10 of 10 people found the following review helpful
2.0 out of 5 stars
Good, but out of date, Dec 12 2009
By Jon Ericson - Published on Amazon.com
This review is from: Beginning Google Web Toolkit: From Novice to Professional (Paperback)
The book is well written but is now terribly out of date. The book was written for GWT version 1.5, but at the time of my purchase GWT 1.7 was the latest release. There were more differences than I expected. In just the first third of the book I found the following:
- applicationCreator.cmd is no longer a GWT command. It has been replaced by webAppCreator.cmd
- webAppCreator.cmd creates a different directory structure than the illustrated examples.
- The default application that GWT generates has changed.
- A new event model was introduced in GWT 1.6. Specifically, Listeners are replaced with Handlers.
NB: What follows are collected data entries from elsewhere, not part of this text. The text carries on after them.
(* ===== verification/FastMQTTThreads.v ===== *)
(** * The threads of the MQTT client

    The four threads of my_fast_MQTT/FastMQTT.cpp, the handlers the library calls
    from the network loop, and the calls of the other parts, as a step relation.
    A step is one test, one store or one critical section.  The operations of the
    life cycle exclude each other by [lifecycle_mutex_]; [Destroy] is taken to
    hold it from its [Stop] on, and what follows the joins, when no thread is
    left, is one step. *)

From S2P Require Import Prelude BlockingQueue FastMQTT.
From stdpp Require Import gmap.

Local Open Scope Z_scope.

Section threads.
Context {C : Type} (topic_matches_sub : string → string → option bool).

(** [ConnectionManagerLoop]; the wait is in steps of 100 ms. *)
Inductive conn_pc := CTop | CProbe | CWait (n : nat) | COut.

(** [ReceiverLoop].  [RNet] is the test of the inner loop, [RLoop] inside
    [mosquitto_loop], [ROps l after] before the statements [l] of a handler or of the
    end of the inner loop, [RCopy] and [RSubs] in the [ResubscribeAll] of a
    [HandleConnect], [RDown] after the inner loop; [RWait n last]: the thread
    leaves after the wait when [last]. *)
Inductive after_ops := ToLoop | ToCopy | ToDown.
#[local] Instance after_ops_eq_dec : EqDecision after_ops.
Proof. solve_decision. Defined.
Inductive recv_pc :=
| RTop (ever_connected : bool)
| RConnect (ever_connected : bool)
| RNet
| RLoop
| ROps (l : list handler_op) (after : after_ops)
| RCopy
| RSubs (l : list (string * Z))
| RDown
| RWait (n : nat) (last : bool)
| ROut.

(** [DispatcherLoop]: [DCalls] has the callbacks still to run. *)
Inductive disp_pc := DTop | DPop | DRun (m : Message) | DCalls (m : Message) (l : list (CallbackEntry C)) | DOut.

(** [SenderLoop]. *)
Inductive send_pc := STop | SPop | SSend (m : Message) | SOut.

(** What became of a message taken from the send queue: the library took it, it
    did not, or the queue was destroyed. *)
Inductive fate := Sent | Failed | Discarded.
#[export] Instance fate_eq_dec : EqDecision fate.
Proof. solve_decision. Defined.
You will encounter this for the first time in chapter 3.
- While I was following the exercises using GWT 1.7, Google released GWT 2.0 which further obsoleted this edition. The 2.0 release introduced a declarative UI with UIBinder. Of course that won't be in this book. Also in 2.0 "Development Mode" replaced the "Hosted Mode" which is great but will confuse the novice using this book as guidance.
The only way this book would be helpful is if you download GWT 1.5 to follow along with the examples. I don't know many programmers, novice or otherwise, that would be content to learn a technology on an old release with deprecated methods and obsolete tooling.
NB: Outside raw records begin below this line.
(** ** The operating system *)

Inductive errno := EINTR | EAGAIN | EWOULDBLOCK | errno_other (n : Z).

Class Posix (D tio : Type) := {
  px_open : string → D → Z * D;
  px_close : Z → D → D;
  px_errno : D → errno;
  px_strerror : errno → string;
  (** [select] on one descriptor: seconds, microseconds *)
  px_select : Z → Z → Z → D → Z * D;
  (** the return value and the bytes stored *)
  px_read : Z → nat → D → Z * list Z * D;
  px_write : Z → list Z → D → Z * D;
  px_tcflush : Z → D → D;
  px_tcdrain : Z → D → D;
  px_tcgetattr : Z → D → option tio * D;
  px_tcsetattr : Z → tio → D → bool * D;
  px_cfmakeraw : tio → tio;
  px_cfsetispeed : Z → tio → tio;
  px_cfsetospeed : Z → tio → tio;
  px_c_cflag : tio → Z;
  px_set_c_cflag : Z → tio → tio;
  (** [c_cc[VMIN]] and [c_cc[VTIME]] *)
  px_set_vmin_vtime : Z → Z → tio → tio;
  px_CLOCAL : Z; px_CREAD : Z; px_PARENB : Z; px_CSTOPB : Z; px_CSIZE : Z; px_CS8 : Z; px_CRTSCTS : Z;
  px_B115200 : Z
}.

Class PosixLaws (D tio : Type) `{Posix D tio} := {
  px_sent : D → list Z;                         (** the bytes written so far *)
  px_open_sent f d : px_sent (px_open f d).2 = px_sent d;
  px_close_sent fd d : px_sent (px_close fd d) = px_sent d;
  px_select_sent fd s u d : px_sent (px_select fd s u d).2 = px_sent d;
  px_read_sent fd n d : px_sent (px_read fd n d).2 = px_sent d;
  px_tc_sent fd d : px_sent (px_tcflush fd d) = px_sent d ∧ px_sent (px_tcdrain fd d) = px_sent d ∧
    px_sent (px_tcgetattr fd d).2 = px_sent d;
  px_tcsetattr_sent fd t d : px_sent (px_tcsetattr fd t d).2 = px_sent d;
  px_read_bound fd size d n bs d' : px_read fd size d = (n, bs, d') →
    n <= Z.of_nat size ∧ (0 <= n → Z.of_nat (length bs) = n) ∧ bytes bs;
  px_write_sent fd bs d n d' : px_write fd bs d = (n, d') →
    n <= Z.of_nat (length bs) ∧ px_sent d' = px_sent d ++ take (Z.to_nat n) bs
}.

(** Calls of [write] that write nothing do not go on for ever. *)
Class PosixProgress (D tio : Type) `{Posix D tio} := {
  px_patience : D → nat;
  px_write_patience fd bs d n d' : px_write fd bs d = (n, d') → bs ≠ [] → n <= 0 →
    (px_patience d' < px_patience d)%nat
}.

(** ** The port *)

Module LightSerialPort.
Section port.
Context {D tio : Type} `{Posix D tio}.

Record SerialPort := {
  fd_ : Z;
  device_ : string;
  dev : D
}.

Definition SerialPort_new (d : D) : SerialPort := {| fd_ := -1; device_ := ""; dev := d |}.

Definition with_dev (p : SerialPort) (d : D) : SerialPort :=
  {| fd_ := fd_ p; device_ := device_ p; dev := d |}.

Definition baudToTermios (baud_rate : Z) : option Z :=
  if negb (baud_rate =? 115200) then None else Some px_B115200.

(** The terminal attributes [configure] asks for. *)
Definition raw_8n1 (speed : Z) (tty : tio) : tio :=
  let tty := px_cfsetospeed speed (px_cfsetispeed speed (px_cfmakeraw tty)) in
  let flag := Z.lor (px_c_cflag tty) (Z.lor px_CLOCAL px_CREAD) in
  let flag := Z.land (Z.land (Z.land flag (Z.lnot px_PARENB)) (Z.lnot px_CSTOPB)) (Z.lnot px_CSIZE) in
  let flag := Z.land (Z.lor flag px_CS8) (Z.lnot px_CRTSCTS) in
  px_set_vmin_vtime 0 0 (px_set_c_cflag flag tty).

Definition configure (baud_rate : Z) (p : SerialPort) : bool * SerialPort :=
  match baudToTermios baud_rate with
  | None => (false, p)
  | Some speed =>
      match px_tcgetattr (fd_ p) (dev p) with
      | (None, d) => (false, with_dev p d)
      | (Some tty, d) =>
          let '(ok, d) := px_tcsetattr (fd_ p) (raw_8n1 speed tty) d in (ok, with_dev p d)
      end
  end.

Definition closePort (p : SerialPort) : SerialPort :=
  if 0 <=? fd_ p then {| fd_ := -1; device_ := device_ p; dev := px_close (fd_ p) (dev p) |} else p.

Definition isOpen (p : SerialPort) : bool := 0 <=? fd_ p.

Definition openPort (device : string) (baud_rate : Z) (p : SerialPort) : bool * SerialPort :=
  let p := closePort p in
  let '(fd, d) := px_open device (dev p) in
  if fd <? 0 then (false, {| fd_ := fd; device_ := device_ p; dev := d |})
  else
    let '(ok, p) := configure baud_rate {| fd_ := fd; device_ := device; dev := d |} in
    if negb ok then (false, closePort p)
    else (true, with_dev p (px_tcflush (fd_ p) (dev p))).

(** The return value and the bytes put into the caller's buffer. *)
Definition readBytes (size : nat) (timeout_ms : Z) (p : SerialPort) : Z * list Z * SerialPort :=
  if fd_ p <? 0 then (-1, [], p)
  else
    let '(ready, d) := px_select (fd_ p) (Z.quot timeout_ms 1000) (Z.rem timeout_ms 1000 * 1000) (dev p) in
    if ready <? 0 then
      (match px_errno d with EINTR => 0 | _ => -1 end, [], with_dev p d)
    else if ready =? 0 then (0, [], with_dev p d)
    else
      let '(n, bs, d) := px_read (fd_ p) size d in
      if (n <? 0) && match px_errno d with EAGAIN | EWOULDBLOCK | EINTR => true | _ => false end
      then (0, [], with_dev p d)
      else (n, bs, with_dev p d).

(** The loop of [writeBytes]; [None] is out of fuel. *)
Fixpoint write_loop (fuel : nat) (fd : Z) (bytes : list Z) (total : nat) (d : D) : option (bool * string * D) :=
  match fuel with
  | O => None
  | Datatypes.S fuel =>
      if (total <? length bytes)%nat then
        let '(n, d) := px_write fd (drop total bytes) d in
        if n <? 0 then
          match px_errno d with
          | EINTR | EAGAIN | EWOULDBLOCK => write_loop fuel fd bytes total d
          | e => Some (false, px_strerror e, d)
          end
        else write_loop fuel fd bytes (total + Z.to_nat n) d
      else Some (true, "", d)
  end.

Definition writeBytes (fuel : nat) (bytes : list Z) (p : SerialPort) : option (bool * string * SerialPort) :=
  if fd_ p <? 0 then Some (false, "串口未打开", p)
  else
    match write_loop fuel (fd_ p) bytes 0 (dev p) with
    | None => None
    | Some (false, error, d) => Some (false, error, with_dev p d)
    | Some (true, error, d) => Some (true, error, with_dev p (px_tcdrain (fd_ p) d))
    end.
End port.
End LightSerialPort.
Arguments LightSerialPort.SerialPort D : clear implicits.

(** ** The interface of the port *)

Class LightPort (P : Type) := {
  lp_openPort : string → Z → P → bool * P;
  lp_closePort : P → P;
  lp_isOpen : P → bool;
  lp_readBytes : nat → Z → P → Z * list Z * P;
  lp_writeBytes : nat → list Z → P → option (bool * string * P)
}.

Class LightPortLaws (P : Type) `{LightPort P} := {
  lp_sent : P → list Z;
  lp_openPort_open f b p : lp_isOpen (lp_openPort f b p).2 = (lp_openPort f b p).1;
  lp_closePort_closed p : lp_isOpen (lp_closePort p) = false;
  lp_openPort_sent f b p : lp_sent (lp_openPort f b p).2 = lp_sent p;
  lp_closePort_sent p : lp_sent (lp_closePort p) = lp_sent p;
  lp_readBytes_sent n t p : lp_sent (lp_readBytes n t p).2 = lp_sent p;
  lp_readBytes_open n t p : lp_isOpen (lp_readBytes n t p).2 = lp_isOpen p;
  lp_readBytes_bound size t p n bs p' : lp_readBytes size t p = (n, bs, p') →
    n <= Z.of_nat size ∧ (0 < n → Z.of_nat (length bs) = n) ∧ bytes bs;
  (** success means that all the bytes were sent, failure a part of them *)
  lp_writeBytes_sent fuel bs p ok e p' : lp_writeBytes fuel bs p = Some (ok, e, p') →
    lp_isOpen p' = lp_isOpen p ∧
    ∃ k, lp_sent p' = lp_sent p ++ take k bs ∧ (ok = true → k = length bs)
}.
I like the narratives of the book, I like the way it flows, and if the authors ever decide to publish a new edition with GWT 2.0 with the same style and accuracy it would probably earn five stars. Unfortunately the book is too many releases out of date (which is too bad considering it was just Copyrighted in 2008!)
1 of 1 people found the following review helpful
5.0 out of 5 stars
This is the best, Mar 12 2012
By zhao, hai - Published on Amazon.com
This review is from: Beginning Google Web Toolkit: From Novice to Professional (Paperback)
I bought almost all the GWT books. I think this is best one to follow. The reasons are:
1. Follow 100 percent OO design.
2. Good Manager project architecture manager, use UI manager, data manager. Tell you how to manipulate UI and data in a large project.
3. Step by Step, go deeply to guide you how to design a big project
4. Basic asynchronous call, json, web service are covered.
1 of 1 people found the following review helpful
5.0 out of 5 stars
Written by developers with a knack for simplicity, testibility, and good design, Nov 4 2008
By Sam G. Brodkin - Published on Amazon.com
This review is from: Beginning Google Web Toolkit: From Novice to Professional (Paperback)
This book stands out as a concise Java developers' introduction to GWT with a fantastic example application and a focus on good design. The example application is built up chapter by chapter and serves as a solid demonstration of how you can pimp your standard web app, GWT-style.
While other GWT book examples are stand-alone doodads that don't look much like webapps, this example really hit the spot. It covers logging in, has a (dynamic) left-side menu, titled modal popups, and a status panel. I actually used this app out-of-the-box as a template for my own first GWT application.
The introduction chapters give a lean overview of what you need to know to get you up and running (with proper browser tooling). It also gives a frank discussion of the advantages and current shortcomings of GWT. By chapter three you're programming using the GWT command line tools.
UI chapters follow and are a definite a strong point thanks to the coherent accompanying example application and an emphasis on good design principles. It's telling that the authors, all members of the pioneering Spring Source inner circle, reference Martin Fowler and Joel Spolsky when discussing these design principles (and pitfalls).
In the spirit of the "Separation of Concerns Principle" and avoiding bidirectional dependencies they advocate an application event structure. I eventually decided not to use it for my small app, but I can see the potential maintenance advantages for a large project.
The Server side chapter introduces GWT RPC, complete with a good exception handling strategy. It also discusses making vanilla HTTP requests for interfacing with any web service and explores using GWT's JSON libraries for communicating complex data structures.
There is a complete chapter on unit and functional testing with extensive coverage of Selenium. The authors correctly point out the drawbacks of GWT testing tools and encourage basic unit testing whenever possible. As a side note, the most advanced (purist) thinking on GWT testing comes from their colleague Rob van Maris[...]
The last chapter covers most everything else you'll need to crank out your GWT app including I18N, browser back support, image upload, and custom javascript inclusion.
The only thing I missed was maven integration, but I found that easily in the GWT docs.
Note: one reader was disappointed that there was no discussion of GWT Spring integration. IMO, Spring integration into GWT doesn't really warrant the complexity it introduces. I certainly use Spring on the server side of my app, but for the client-side (GWT-side) it adds very little. Rest assured that the authors, being from the Spring camp, emphasize similar best practices to the ones you'd encounter in Spring (testability, separation of concerns, 00 design, simplicity).